Melirik jam besar di sudut ruang keluarga, sudah menunjukkan pukul setengah empat sore. Achala mengayunkan tungkai ke kamar sang buah hati. Memeriksa apakah jagoan kecilnya sudah bangun dari tidur siangnya. Mengulas senyum samar, netra Achala langsung ke tempat di mana Juang tidur, anak itu masih nyaman memeluk gulingnya. Tak mau menganggu, Achala kembali menutup pintu kamar Juang.
"Biarin aja, deh. Dia pasti capek, di sekolah tadi kebanyakan main, lari-larian. Lagian kalo nggak banyak main, kerja anak TK apa? Mau praktik kimia di lab? Kan belum bisa. " Achala berujar sendiri, menjawab sendiri pertanyaannya.
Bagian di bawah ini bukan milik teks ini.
(* ===== verification/BConnectionRules.v ===== *)
(** Reasoning about programs that make requests to the event loop: one rule for
    each request, with what it does to the client's view of the reactor. *)
From S2P Require Import Prelude Misc BAddr TreeInterface BPending Interfaces BReactor BReactorRun ReactorClient BConnection BConnectionRun.

Module BConnectionRules.
Export BConnectionSystem ReactorClient.

(** Assertions that only depend on the objects [F], [L] and [J] of the reactor. *)
Class Stable {T} `{!OrderedTree T} (F L : list positive) (J : list nat) (Φ : BSockets T → Prop) :=
  stable s r' : Φ s → untouched F L J (view (reactor s)) (view r') → Φ (s <| reactor := r' |>).

Section rules.
Context {T : Type} `{!OrderedTree T}.
Implicit Types (s : BSockets T) (μ : summary) (Φ : BSockets T → Prop).

(** From a state that the reactor can reach and where [Φ] holds, the program runs
    to such a state, and the result, the state and what the trace then says
    satisfy [Q]. *)
Definition rwp {A} Φ (m : prog (BSockets T) call A) s μ (Q : A → BSockets T → summary → Prop) : Prop :=
  ∀ h, reach (reactor s) h → Φ s →
    wp m s (λ a s' es, reach (reactor s') (hist_after es h) ∧ Φ s' ∧ Q a s' (fold_left step es μ)).

Lemma rwp_ret {A} Φ (a : A) s μ Q : Q a s μ → rwp Φ (mret a) s μ Q.
Proof. by intros H h Hr HΦ. Qed.
Lemma rwp_bind {A B} Φ (m : prog (BSockets T) call A) (f : A → prog (BSockets T) call B) s μ Q :
  rwp Φ m s μ (λ a s1 μ1, rwp Φ (f a) s1 μ1 Q) → rwp Φ (m ≫= f) s μ Q.
Proof.
  intros H h Hr HΦ. apply wp_bind. eapply wp_mono; [by apply H|]. intros a s1 e1 (Hr1 & HΦ1 & H1).
  eapply wp_mono; [by apply H1|]. intros b s2 e2. unfold hist_after. by rewrite !fold_left_app.
Qed.
Lemma rwp_mono {A} Φ (m : prog (BSockets T) call A) s μ (P Q : A → BSockets T → summary → Prop) :
  rwp Φ m s μ P → (∀ a s' μ', P a s' μ' → Q a s' μ') → rwp Φ m s μ Q.
Proof.
  intros H HPQ h Hr HΦ. eapply wp_mono; [by apply H|]. intros a s' es (? & ? & ?). split_and!; auto.
Qed.
Lemma rwp_get Φ s μ (Q : BSockets T → BSockets T → summary → Prop) : Q s s μ → rwp Φ get_st s μ Q.
Proof. by intros H h Hr HΦ. Qed.
Lemma rwp_option {A} Φ (x : option A) a s μ Q : x = Some a → Q a s μ → rwp Φ (of_option x) s μ Q.
Proof. by intros -> H h Hr HΦ. Qed.
Lemma rwp_assert Φ b s μ Q : b = true → Q tt s μ → rwp Φ (ASSERT b) s μ Q.
Proof. by intros -> H h Hr HΦ. Qed.
Lemma rwp_emit Φ e s μ Q : (∀ e', e ≠ Hist e') → Q tt s (step μ e) → rwp Φ (emit e) s μ Q.
Proof. intros He H h Hr HΦ. by destruct e; try done; destruct (He e). Qed.
Lemma rwp_modify Φ g s μ Q : reactor (g s) = reactor s → (Φ s → Φ (g s)) → Q tt (g s) μ → rwp Φ (modify g) s μ Q.
Proof. intros Hg HΦ H h Hr HP. apply wp_modify. rewrite Hg. cbn. auto. Qed.
Lemma rwp_when Φ b m s μ Q : (b = true → rwp Φ m s μ Q) → (b = false → Q tt s μ) → rwp Φ (when b m) s μ Q.
Proof. destruct b; cbn; intros H1 H2; [by apply H1|]. by apply rwp_ret, H2. Qed.
Lemma rwp_when_assert Φ b x s μ Q : (b = true → x = true) → Q tt s μ → rwp Φ (when b (ASSERT x)) s μ Q.
Proof. intros Hx HQ. apply rwp_when; intros Hb; [apply rwp_assert; auto|done]. Qed.
(** What is known of every state that is reached. *)
Lemma rwp_reached {A} Φ (m : prog (BSockets T) call A) s μ Q : (∀ h, reach (reactor s) h → Φ s → rwp Φ m s μ Q) → rwp Φ m s μ Q.
Proof. intros H h Hr HΦ. by apply (H h). Qed.
Lemma rwp_frame {A} Φ Ψ (m : prog (BSockets T) call A) s μ Q : Ψ s → (∀ s, Ψ s → Φ s) →
  rwp Ψ m s μ (λ a s' μ', Ψ s' → Q a s' μ') → (Φ s → rwp Φ m s μ Q).
Proof.
  intros HΨ Hw H HΦ h Hr _. eapply wp_mono; [by apply H|]. intros a s' es (? & ? & ?). split_and!; auto.
Qed.

Lemma hist_after_made o es h : hist_after (Hist (Did o) :: map (λ e, Hist (Made e)) es) h = note es (Did o :: h).
Proof.
  cbn. generalize (Did o :: h). clear h. induction es as [|e es IH]; intros h; [done|]. cbn. apply IH.
Qed.
Lemma step_made es μ : fold_left step (map (λ e, Hist (Made e)) es) μ = μ.
Proof. revert μ. by induction es as [|e es IH]; intros μ; cbn. Qed.

Section requests.
Context {F L : list positive} {J : list nat} (Φ : BSockets T → Prop) `{!Stable F L J Φ}.

Lemma rwp_reactor {A} o (m : prog (BReactor T) BReactorCode.call A) (P : A → BReactor T → Prop) s μ Q :
  (∀ h, reach (reactor s) h → wp m (reactor s) (λ a r' es, reach r' (note es (Did o :: h)) ∧ P a r')) →
  (∀ a r', P a r' → untouched F L J (view (reactor s)) (view r') ∧ Q a (s <| reactor := r' |>) μ) →
  rwp Φ (reactor_do o m) s μ Q.
Proof.
  intros Hm HP h Hr HΦ. specialize (Hm h Hr). unfold wp, reactor_do in *.
  destruct (m (reactor s)) as [[[a r'] es]|]; [|done]. destruct Hm as [Hr' Ha]. destruct (HP a r' Ha) as [Hu HQ].
  rewrite hist_after_made. cbn [fold_left step]. rewrite step_made. split_and!; [done|by apply (stable (F := F) (L := L) (J := J))|done].
Qed.

Context (l : option BListener) (c : option BConnector) (oo : option BConnection).
Implicit Types r : BReactor T.
Abbreviation st r := (MkSockets r l c oo).

Lemma rwp_init_fd p d hd r μ Q : off (view r) p → p ∉ F →
  (∀ r', view r' = view r <| v_fds := <[p := (d, None)]> (v_fds (view r)) |> → Q tt (st r') μ) →
  rwp Φ (init_bfd p d hd) (st r) μ Q.
Proof.
  intros Hp HF HQ. eapply rwp_reactor.
  - intros h Hr. by apply (request_init_fd Hr).
  - intros [] r' E. rewrite E. split; [by apply untouched_fd_insert|by apply HQ].
Qed.
Lemma rwp_add_fd p d ok r μ Q : v_fds (view r) !! p = Some (d, None) → p ∉ F →
  (ok = true → ∀ q w, v_fds (view r) !! q ≠ Some (d, Some w)) →
  (∀ r', ok = true → view r' = view r <| v_fds := <[p := (d, Some 0)]> (v_fds (view r)) |> →
    Q 1 (st r') μ) →
  (ok = false → Q 0 (st r) μ) → rwp Φ (add_bfd p ok) (st r) μ Q.
Proof.
  intros Hp HF Hok HQ1 HQ0. eapply rwp_reactor.
  - intros h Hr. by apply (request_add_fd Hr).
  - intros a r' E. destruct ok; destruct E as [-> E].
    + rewrite E. split; [by apply untouched_fd_insert|by apply HQ1].
    + subst r'. split; [done|]. by apply HQ0.
Qed.
Lemma rwp_remove_fd p d w r μ Q : v_fds (view r) !! p = Some (d, Some w) → p ∉ F →
  (∀ r', view r' = view r <| v_fds := <[p := (d, None)]> (v_fds (view r)) |> → Q tt (st r') μ) →
  rwp Φ (remove_bfd p) (st r) μ Q.
Proof.
  intros Hp HF HQ. eapply rwp_reactor.
  - intros h Hr. by apply (request_remove_fd Hr _ _ _ Hp).
  - intros [] r' E. rewrite E. split; [by apply untouched_fd_insert|by apply HQ].
Qed.
Lemma rwp_set_events p d w evs r μ Q : v_fds (view r) !! p = Some (d, Some w) → 0 ≤ evs ≤ 3 → p ∉ F →
  (∀ r', view r' = view r <| v_fds := <[p := (d, Some evs)]> (v_fds (view r)) |> → Q tt (st r') μ) →
  rwp Φ (set_bfd_events p evs) (st r) μ Q.
Proof.
  intros Hp Hevs HF HQ. eapply rwp_reactor.
  - intros h Hr. by apply (request_set_fd Hr _ _ _ _ Hp).
  - intros [] r' E. rewrite E. split; [by apply untouched_fd_insert|by apply HQ].
Qed.
Lemma rwp_init_limit p lim r μ Q : v_limits (view r) !! p = None → 0 < lim ≤ INT_MAX → p ∉ L →
  (∀ r', view r' = view r <| v_limits := <[p := MkLimit lim 0]> (v_limits (view r)) |> → Q tt (st r') μ) →
  rwp Φ (init_limit p lim) (st r) μ Q.
Proof.
  intros Hp Hl HL HQ. eapply rwp_reactor.
  - intros h Hr. by apply (request_limit_init Hr).
  - intros [] r' E. rewrite E. split; [by apply untouched_limit_insert|by apply HQ].
Qed.
Lemma rwp_free_limit p r μ Q : is_Some (v_limits (view r) !! p) → p ∉ L →
  (∀ r', view r' = view r <| v_limits := delete p (v_limits (view r)) |> → Q tt (st r') μ) →
  rwp Φ (free_limit p) (st r) μ Q.
Proof.
  intros Hp HL HQ. eapply rwp_reactor.
  - intros h Hr. by apply (request_limit_free Hr).
  - intros [] r' E. rewrite E. split; [by apply untouched_limit_delete|by apply HQ].
Qed.
Lemma rwp_increment_limit p x r μ Q : v_limits (view r) !! p = Some x → p ∉ L →
  (∀ r', limit x ≤ count x → view r' = view r → Q 0 (st r') μ) →
  (∀ r', count x < limit x →
    view r' = view r <| v_limits := <[p := x <| count := count x + 1 |>]> (v_limits (view r)) |> →
    Q 1 (st r') μ) →
  rwp Φ (increment_limit p) (st r) μ Q.
Proof.
  intros Hp HL HQ0 HQ1. eapply rwp_reactor.
  - intros h Hr. by apply (request_limit_increment Hr _ _ Hp).
  - intros a r' E. destruct (Z.leb_spec (limit x) (count x)); destruct E as [-> E]; rewrite E.
    + split; [done|by apply HQ0].
    + split; [by apply untouched_limit_insert|by apply HQ1].
Qed.
Lemma rwp_pending o r μ Q : job_allowed o (v_jobs (view r)) →
  match o with OInit j | OSet j | OUnset j | OFree j => j ∉ J | OExec => False end →
  (∀ r', view r' = view r <| v_stack := snd (spec_op o (v_stack (view r))) |>
                                   <| v_jobs := jobs_done o (v_jobs (view r)) |> → Q tt (st r') μ) →
  rwp Φ (pending o) (st r) μ Q.
Proof.
  intros Ho HJ HQ. eapply rwp_reactor.
  - intros h Hr. by apply (request_job Hr).
  - intros [] r' E. rewrite E. split; [by apply untouched_job|by apply HQ].
Qed.
End requests.

Lemma rwp_is_set Φ j r l c oo μ Q : j ∈ v_jobs (view r) →
  Q (bool_decide (j ∈ v_stack (view r))) (MkSockets r l c oo) μ → rwp Φ (is_set j) (MkSockets r l c oo) μ Q.
Proof.
  intros Hj HQ. apply rwp_reached. intros h Hr _. unfold is_set. apply rwp_bind, rwp_get.
  by eapply rwp_option; [apply (job_is_set Hr)|].
Qed.
End rules.

(** One step of a program, where it makes no request. *)
Ltac rwp_step :=
  lazymatch goal with
  | |- rwp _ (_ ≫= _) _ _ _ => apply rwp_bind
  | |- rwp _ (mret _) _ _ _ => apply rwp_ret
  | |- rwp _ get_st _ _ _ => apply rwp_get
  | |- rwp _ (emit _) _ _ _ => apply rwp_emit; [done|]
  end; cbn beta.

(** Membership in a list of places. *)
Ltac job_in := solve [left | right; left | do 2 right; left | do 3 right; left | do 4 right; left | do 5 right; left | do 6 right; left].
End BConnectionRules.
(* ===== verification/BConnectionFacts.v ===== *)
(** The invariant of the sockets of BConnection in use, and that the programs of
    a connection, its handlers included, keep it and fail no assertion. *)
From S2P Require Import Prelude Misc BAddr TreeInterface BPending Interfaces CAvl CAvlOrder BReactor BReactorRun ReactorClient BConnection BConnectionRun BConnectionRules.

(** * The invariant *)
Module BConnectionInv.
Export BConnectionRules BPendingFacts.
Import StreamIf.

Section inv.
Context {T : Type} `{!OrderedTree T} {places : Places}.
Implicit Types (v : cview) (o : BConnection) (μ : summary).

Definition listener_ok v (l : option BListener) : Prop :=
  match l with
  | None => off v listener_bfd ∧ listener_job ∉ v_jobs v
  | Some l => 0 ≤ listener_fd l ∧ v_fds v !! listener_bfd = Some (listener_fd l, Some BREACTOR_READ) ∧
      listener_job ∈ v_jobs v
  end.

Definition connector_ok v (c : option BConnector) : Prop :=
  match c with
  | None => off v connector_bfd ∧ connector_job ∉ v_jobs v
  | Some c => connector_job ∈ v_jobs v ∧ (connector_fd c = -1 ∨ 0 ≤ connector_fd c) ∧
      if have_bfd c then
        connected c = false ∧ 0 ≤ connector_fd c ∧
        v_fds v !! connector_bfd = Some (connector_fd c, Some BREACTOR_WRITE) ∧ connector_job ∉ v_stack v
      else off v connector_bfd ∧ (connector_job ∈ v_stack v → connected c = true ∧ 0 ≤ connector_fd c)
  end.

(** One side of a connection: its state, interface, the length in use, whether
    the descriptor is watched for it, whether the jobs of the interface and the
    side's own job are set. A side that is busy is being taken care of: it is
    watched, its job is set, or there is an excuse. *)
Inductive side_ok (excused : bool) : Z → StreamInterface → Z → bool → bool → bool → bool → Prop :=
  | side_none i n : side_ok excused SEND_STATE_NOT_INITED i n false false false false
  | side_idle i n : state i = SPI_STATE_NONE → job_operation i = false → job_done i = false →
      side_ok excused SEND_STATE_READY i n false false false false
  | side_pending i n : state i = SPI_STATE_OPERATION_PENDING → job_operation i = true → job_done i = false →
      0 < job_operation_len i → side_ok excused SEND_STATE_READY i n false true false false
  | side_done i n : state i = SPI_STATE_DONE_PENDING → job_operation i = false → job_done i = true →
      side_ok excused SEND_STATE_READY i n false false true false
  | side_busy i armed io : state i = SPI_STATE_BUSY → job_operation i = false → job_done i = false →
      0 < job_operation_len i → armed || io || excused = true →
      side_ok excused SEND_STATE_BUSY i (job_operation_len i) armed false false io
  | side_closed i n : state i = SPI_STATE_BUSY → job_operation i = false → job_done i = false →
      side_ok excused RECV_STATE_INITED_CLOSED i n false false false false.

Definition is_on (v : cview) (j : nat) : bool := bool_decide (j ∈ v_stack v).
Definition send_jobs : list nat := [send_job; send_op_job; send_done_job].
Definition recv_jobs : list nat := [recv_job; recv_op_job; recv_done_job].
Definition conn_jobs : list nat := err_job :: send_jobs ++ recv_jobs.

(** What the interface has been told is done and its user not yet. *)
Definition in_flight (i : StreamInterface) (data : bytes) : bytes :=
  if state i =? SPI_STATE_DONE_PENDING then ztake (job_done_len i) data else [].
Mengedarkan pandangan ke tiap sudut ruang tengah, apa yang harus ia kerjakan lagi. Mau berkutat di dapur memasak makan malam, rasanya terlalu cepat.
"Padahal dia cuma tidur, rumah udah terasa sepi aja nggak denger celotehannya. Apalagi kalau dia nginep ke rumah omanya, udah kayak nggak ada kehidupan ini rumah." Achala bermonolog sembari mengusap perutnya yang rata, terselip doa dalam pergerakannya itu. "Semoga tahun depan ramai."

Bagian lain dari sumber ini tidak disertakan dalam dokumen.